__Directions__: Look through the entries below and extract exactly the lines from the one containing "deviceReaderSessionReleaseWork s charge" through the one containing "induction l as", ends included.

Segment Open

(* ===== verification/ReaderFrame.v ===== *)
(** * What posting leaves alone

    Posting to a queue, and everything it may trigger (settling, cancelling,
    releasing references), changes the counters and queues of a session and, with
    the last reference, frees it.  The configuration, the generation, the
    fragment table and the reader's pool of a live session stay as they are. *)

From Stdlib Require Import ZArith Lia.
From stdpp Require Import base numbers option list.
From S2P Require Import Prelude ShiftBuffer PoolInterface FlowHash FragAffinity FragInvariant ReaderSession.
From S2P Require Import FlowAffinity BatchSort.
Open Scope Z_scope.
Open Scope word_scope.

Section Frame.
Context `{Allocator} {P : Type} `{PoolOps P}.
Implicit Types (s : device_reader_session_t P).

(** [k] bounds the references gained. *)
Record framed (k : Z) s s' : Prop := mk_framed {
  fr_limits : same_limits s s';
  fr_refs : refcount s' <= refcount s + k;
  fr_freed : freed s = true -> freed s' = true;
  fr_generation : generation s' = generation s;
  fr_mode : opaque_flow_mode s' = opaque_flow_mode s;
  fr_next : distribution_next s' = distribution_next s;
  fr_table : frag_affinity s' = frag_affinity s;
  fr_pool_set : reader_pool_set s' = reader_pool_set s;
  fr_pool : freed s' = false -> reader_buffer_pool s' = reader_buffer_pool s
}.

Lemma framed_refl k s : 0 <= k -> framed k s s.
Proof. split; auto; [done|lia]. Qed.

Lemma framed_trans k1 k2 k s1 s2 s3 :
  framed k1 s1 s2 -> framed k2 s2 s3 -> k1 + k2 <= k -> framed k s1 s3.
Proof.
  intros [L1 R1 F1 G1 M1 N1 T1 S1 P1] [L2 R2 F2 G2 M2 N2 T2 S2 P2] Hk. split; try congruence; auto; [by trans s2|lia|].
  intros Hf. rewrite P2 by done. apply P1. destruct (freed s2); [|done]. by rewrite F2 in Hf.
Qed.

Lemma framed_le k k' s s' : framed k s s' -> k <= k' -> framed k' s s'.
Proof. intros [] Hk. split; auto. lia. Qed.

Lemma set_budget_framed s x :
  output_charge_limit x = output_charge_limit (budget s) -> output_packet_limit x = output_packet_limit (budget s) ->
  framed 0 s (set_budget s x).
Proof. split; simpl; auto; [done|lia]. Qed.

Lemma put_queue_framed s wid q s' : put_queue s wid q = Ok s' -> framed 0 s s'.
Proof. unfold put_queue. intros E. invert_ok. split; simpl; auto; [done|lia]. Qed.

Lemma release_framed s charge packets s' :
  deviceReaderSessionReleaseWork s charge packets = Ok s' -> framed 0 s s'.
Proof.
  unfold deviceReaderSessionReleaseWork, release_locked, deviceReaderSessionSignalOutputCapacity. intros E. invert_ok.
  repeat case_match; split; simpl; auto; try done; lia.
Qed.

Lemma ref_framed s s' : deviceReaderSessionRef s = Ok s' -> framed 1 s s'.
Proof. unfold deviceReaderSessionRef. intros E. invert_ok. split; simpl; auto; [done|lia]. Qed.

Lemma unref_framed s s' : deviceReaderSessionUnref s = Ok s' -> framed 0 s s'.
Proof.
  unfold deviceReaderSessionUnref. intros E. apply bind_Ok in E as ([] & _ & E). apply bind_Ok in E as ([] & Ea & E).
  apply check_Ok in Ea. apply bind_Ok in E as ([] & _ & E).
  assert (refcount s -32 1 <= refcount s + 0) as Hr by (unfold wrap32; pose proof (Z.mod_le (refcount s - 1) (2 ^ 32)) as M; bool_facts; lia).
  destruct (negb (refcount s =? 1)).
  - injection E as <-. split; simpl; auto. done.
  - unfold deviceReaderSessionDestroyInternal in E. invert_ok. split; simpl; auto; done.
Qed.

Lemma cleanup_loop_framed charges n : forall s k s', cleanup_loop s charges k n = Ok s' -> framed 0 s s'.
Proof.
  induction n as [|n IH]; intros s k s' E; cbn [cleanup_loop] in E; [injection E as <-; by apply framed_refl|].
  apply bind_Ok in E as (s1 & E1 & E). apply IH in E. apply (framed_trans 0 0 0 _ s1); [|exact E|lia].
  destruct charges; [injection E1 as <-; by apply framed_refl|]. apply bind_Ok in E1 as (c & _ & E1).
  destruct (negb (c =? 0)); [by eapply release_framed|injection E1 as <-; by apply framed_refl].
Qed.

Lemma cleanup_message_framed s m s' : deviceReaderSessionCleanupMessage s m = Ok s' -> framed 0 s s'.
Proof.
  unfold deviceReaderSessionCleanupMessage. intros E. apply bind_Ok in E as (s1 & E1 & E). apply unref_framed in E.
  apply (framed_trans 0 0 0 _ s1); [|exact E|lia].
  destruct (m_work m) as [[c p]|]; [by eapply release_framed|by eapply cleanup_loop_framed].
Qed.

Lemma cleanup_all_framed l : forall s s', cleanup_all s l = Ok s' -> framed 0 s s'.
Proof.
  induction l as [|m l IH]; intros s s' E; cbn [cleanup_all] in E; [injection E as <-; by apply framed_refl|].
  apply bind_Ok in E as (s1 & E1 & E). eapply framed_trans; [by eapply cleanup_message_framed|by apply IH|lia].
Qed.

Lemma append_framed s m wid cb accept ok s' :
  deviceReaderWorkerQueueAppend s m wid cb accept = Ok (ok, s') -> framed 1 s s'.
Proof.
  unfold deviceReaderWorkerQueueAppend. intros E. apply bind_Ok in E as ([[schedule local] s1] & E1 & E).
  assert (framed 1 s s1) as F1.
  { unfold append_locked in E1. apply bind_Ok in E1 as ([] & _ & E1). apply bind_Ok in E1 as (q & _ & E1).
    destruct (wq_scheduled q).
    - apply bind_Ok in E1 as (s2 & E2 & [= _ _ <-]). eapply framed_le; [by eapply put_queue_framed|lia].
    - apply bind_Ok in E1 as (s2 & E2 & E1). apply ref_framed in E2.
      assert (forall q2 (l2 : bool) r2, (s3 ← put_queue s2 wid q2; mret (true, l2, s3)) = Ok r2 -> framed 1 s r2.2) as Hput.
      { intros q2 l2 r2 Ep. apply bind_Ok in Ep as (s3 & E3 & [= <-]).
        eapply framed_trans; [exact E2|by eapply put_queue_framed|lia]. }
      destruct (wq_burst q) as [owns|]; [destruct cb; [apply bind_Ok in E1 as ([] & _ & E1)|]|]; by apply Hput in E1. }
  destruct (negb schedule || local); [by injection E as _ <-|]. unfold deviceReaderWorkerQueueSchedule in E.
  destruct accept; [by injection E as _ <-|]. apply bind_Ok in E as (s2 & E2 & [= _ <-]).
  unfold deviceReaderWorkerQueueCancel in E2. apply bind_Ok in E2 as ([l s3] & E3 & E2).
  apply bind_Ok in E2 as (s4 & E4 & E2). unfold cancel_locked in E3. apply bind_Ok in E3 as ([] & _ & E3).
  apply bind_Ok in E3 as (q & _ & E3). apply bind_Ok in E3 as (s5 & E5 & [= _ <-]).
  apply put_queue_framed in E5. apply cleanup_all_framed in E4. apply unref_framed in E2.
  assert (framed 0 s5 s2) as F2 by (eapply framed_trans; [exact E4|exact E2|lia]).
  assert (framed 0 s1 s2) as F3 by (eapply framed_trans; [exact E5|exact F2|lia]).
  eapply framed_trans; [exact F1|exact F3|lia].
Qed.

Lemma reserved_framed charges bufs : forall s k s',
  deviceReaderSessionReuseReservedBuffers s bufs charges k true = Ok s' -> framed 0 s s'.
Proof.
  induction bufs as [|b bufs IH]; intros s k s' E; cbn [deviceReaderSessionReuseReservedBuffers] in E;
    [injection E as <-; by apply framed_refl|].
  apply bind_Ok in E as (c & _ & E). apply bind_Ok in E as (s1 & [= <-] & E). apply bind_Ok in E as (s2 & E2 & E).
  eapply framed_trans; [by eapply release_framed|by eapply IH|lia].
Qed.

Lemma try_post_framed s env wid bufs still_open r s' :
  deviceReaderSessionTryPost s env wid bufs still_open = Ok (r, s') -> framed 2 s s'.
Proof.
  unfold deviceReaderSessionTryPost. intros E. apply bind_Ok in E as (qs & Eq & E). destruct (worker_queues s) as [qs'|] eqn:Ew; [|done].
  apply bind_Ok in E as ([] & Ea & E). apply check_Ok in Ea. apply bind_Ok in E as ([] & _ & E).
  apply bind_Ok in E as (charge & _ & E). apply bind_Ok in E as ([ok s1] & E1 & E).
  assert (framed 0 s s1 /\ worker_queues s1 = worker_queues s /\ batch_capacity s1 = batch_capacity s) as (F1 & Eq1 & Eb1).
  { unfold deviceReaderSessionTryReserveWork, try_reserve in E1. repeat (apply bind_Ok in E1 as ([] & _ & E1)).
    destruct (producer_admission s); [|injection E1 as _ <-; split; [by apply framed_refl|done]].
    unfold reserve_locked in E1. destruct (_ || _) in E1; injection E1 as _ <-;
      (split; [by apply set_budget_framed|done]). }
  destruct ok; [|destruct still_open; injection E as _ <-; by eapply framed_le].
  apply bind_Ok in E as ([[ok m] s2] & E2 & [= _ <-]). unfold deviceReaderSessionPostInternal in E2.
  repeat (apply bind_Ok in E2 as ([] & _ & E2)). apply (framed_trans 0 2 2 _ s1); [exact F1| |lia].
  replace ((zlen bufs =? 0) || (zlen bufs >? batch_capacity s1)) with false in E2 by lia.
  rewrite Eq1, Ew in E2. destruct (_ || _) in E2.
  - apply bind_Ok in E2 as (s3 & E3 & [= _ _ <-]). eapply framed_le; [by eapply reserved_framed|lia].
  - apply bind_Ok in E2 as (s3 & E3 & E2). pose proof E3 as E3'. apply ref_framed in E3.
    assert (worker_queues s3 = worker_queues s1) as Eq3 by (unfold deviceReaderSessionRef in E3'; by invert_ok).
    rewrite Eq3, Eq1, Ew in E2. apply bind_Ok in E2 as ([ok2 s4] & E4 & [= _ _ <-]).
    eapply framed_trans; [exact E3|by eapply append_framed|lia].
Qed.

(** ** Posting keeps the limits, whichever way *)

Lemma reuse_reader_limits bufs : forall s s', deviceReaderSessionReuseReaderBuffers s bufs = Ok s' -> same_limits s s'.
Proof.
  induction bufs as [|b bufs IH]; intros s s' E; cbn [deviceReaderSessionReuseReaderBuffers] in E; [by injection E as <-|].
  apply bind_Ok in E as (pool & _ & E). apply IH in E. exact E.
Qed.

Lemma reuse_reserved_limits charges detached bufs : forall s k s',
  deviceReaderSessionReuseReservedBuffers s bufs charges k detached = Ok s' -> same_limits s s'.
Proof.
  induction bufs as [|b bufs IH]; intros s k s' E; cbn [deviceReaderSessionReuseReservedBuffers] in E; [by injection E as <-|].
  apply bind_Ok in E as (c & _ & E). apply bind_Ok in E as (s1 & E1 & E). apply bind_Ok in E as (s2 & E2 & E).
  apply release_framed, fr_limits in E2. apply IH in E. trans s2; [|done]. trans s1; [|done].
  destruct detached; [by injection E1 as <-|]. by apply bind_Ok in E1 as (pool & _ & [= <-]).
Qed.

Lemma post_internal_limits s env wid bufs charges prepare detached ok m s' :
  deviceReaderSessionPostInternal s env wid bufs charges prepare detached = Ok (ok, m, s') -> same_limits s s'.
Proof.
  unfold deviceReaderSessionPostInternal. intros E. repeat (apply bind_Ok in E as ([] & _ & E)).
  destruct (_ || _) in E; [|destruct (_ || _) in E].
  - apply bind_Ok in E as (s1 & E1 & [= _ _ <-]).
    destruct charges; [by eapply reuse_reserved_limits|by eapply reuse_reader_limits].
  - apply bind_Ok in E as (s1 & E1 & [= _ _ <-]).
    destruct charges, (worker_queues s); first [by eapply reuse_reserved_limits|by eapply reuse_reader_limits].
  - apply bind_Ok in E as (s1 & E1 & E). apply ref_framed, fr_limits in E1. trans s1; [done|].
    destruct (worker_queues s1).
    + apply bind_Ok in E as ([ok2 s2] & E2 & [= _ _ <-]). by eapply fr_limits, append_framed.
    + destruct (accepted env); [by injection E as _ _ <-|]. apply bind_Ok in E as (s2 & E2 & [= _ _ <-]).
      by eapply fr_limits, cleanup_message_framed.
Qed.

Context (wait : device_reader_session_t P -> Z -> Z -> outcome (bool * device_reader_session_t P)).
Context (wait_keeps : forall s charge packets ok s', wait s charge packets = Ok (ok, s') -> same_limits s s').

Lemma post_loop_limits env wid : forall fuel s bufs ok s',
  post_loop fuel wait s env wid bufs = Ok (ok, s') -> same_limits s s'.
Proof.
  induction fuel as [|fuel IH]; intros s bufs ok s' E; [done|]. cbn [post_loop] in E.
  destruct bufs as [|b bufs]; [by injection E as _ <-|]. apply bind_Ok in E as ([chunk charge] & _ & E).
  apply bind_Ok in E as ([] & _ & E). apply bind_Ok in E as ([ok1 s1] & E1 & E). apply wait_keeps in E1. trans s1; [done|].
  destruct ok1; cbn [negb] in E; [|apply bind_Ok in E as (s2 & E2 & [= _ <-]); by eapply reuse_reader_limits].
  apply bind_Ok in E as ([[ok2 m] s2] & E2 & E). apply post_internal_limits in E2. trans s2; [done|].
  destruct ok2; cbn [negb] in E; [by eapply IH|]. apply bind_Ok in E as (s3 & E3 & [= _ <-]). by eapply reuse_reader_limits.
Qed.

#[export] Instance session_posting_laws (env : post_env) (still_open : bool) :
  @PostingLaws P (session_posting env still_open wait).
Proof.
  split; cbn [do_try_post do_post do_post_reserved session_posting]; intros.
  - by eapply fr_limits, try_post_framed.
  - match goal with X : _ = Ok _ |- _ => apply bind_Ok in X as ([[ok1 m] s1] & E & [= _ <-]) end.
    unfold deviceReaderSessionPost in E. destruct (match worker_queues s with None => _ | Some _ => _ end);
      [by eapply post_internal_limits|]. apply bind_Ok in E as ([ok2 s2] & E2 & [= _ _ <-]). by eapply post_loop_limits.
  - match goal with X : _ = Ok _ |- _ => apply bind_Ok in X as ([[ok1 m] s1] & E & [= _ <-]) end.
    unfold deviceReaderSessionPostReserved in E. do 2 (apply bind_Ok in E as ([] & _ & E)). by eapply post_internal_limits.
Qed.
End Frame.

Segment Closed

__Response area__:
  deviceReaderSessionReleaseWork s charge packets = Ok s' -> framed 0 s s'.
Proof.
  unfold deviceReaderSessionReleaseWork, release_locked, deviceReaderSessionSignalOutputCapacity. intros E. invert_ok.
  repeat case_match; split; simpl; auto; try done; lia.
Qed.

Lemma ref_framed s s' : deviceReaderSessionRef s = Ok s' -> framed 1 s s'.
Proof. unfold deviceReaderSessionRef. intros E. invert_ok. split; simpl; auto; [done|lia]. Qed.

Lemma unref_framed s s' : deviceReaderSessionUnref s = Ok s' -> framed 0 s s'.
Proof.
  unfold deviceReaderSessionUnref. intros E. apply bind_Ok in E as ([] & _ & E). apply bind_Ok in E as ([] & Ea & E).
  apply check_Ok in Ea. apply bind_Ok in E as ([] & _ & E).
  assert (refcount s -32 1 <= refcount s + 0) as Hr by (unfold wrap32; pose proof (Z.mod_le (refcount s - 1) (2 ^ 32)) as M; bool_facts; lia).
  destruct (negb (refcount s =? 1)).
  - injection E as <-. split; simpl; auto. done.
  - unfold deviceReaderSessionDestroyInternal in E. invert_ok. split; simpl; auto; done.
Qed.

Lemma cleanup_loop_framed charges n : forall s k s', cleanup_loop s charges k n = Ok s' -> framed 0 s s'.
Proof.
  induction n as [|n IH]; intros s k s' E; cbn [cleanup_loop] in E; [injection E as <-; by apply framed_refl|].
  apply bind_Ok in E as (s1 & E1 & E). apply IH in E. apply (framed_trans 0 0 0 _ s1); [|exact E|lia].
  destruct charges; [injection E1 as <-; by apply framed_refl|]. apply bind_Ok in E1 as (c & _ & E1).
  destruct (negb (c =? 0)); [by eapply release_framed|injection E1 as <-; by apply framed_refl].
Qed.

Lemma cleanup_message_framed s m s' : deviceReaderSessionCleanupMessage s m = Ok s' -> framed 0 s s'.
Proof.
  unfold deviceReaderSessionCleanupMessage. intros E. apply bind_Ok in E as (s1 & E1 & E). apply unref_framed in E.
  apply (framed_trans 0 0 0 _ s1); [|exact E|lia].
  destruct (m_work m) as [[c p]|]; [by eapply release_framed|by eapply cleanup_loop_framed].
Qed.

Lemma cleanup_all_framed l : forall s s', cleanup_all s l = Ok s' -> framed 0 s s'.
Proof.
  induction l as [|m l IH]; intros s s' E; cbn [cleanup_all] in E; [injection E as <-; by apply framed_refl|].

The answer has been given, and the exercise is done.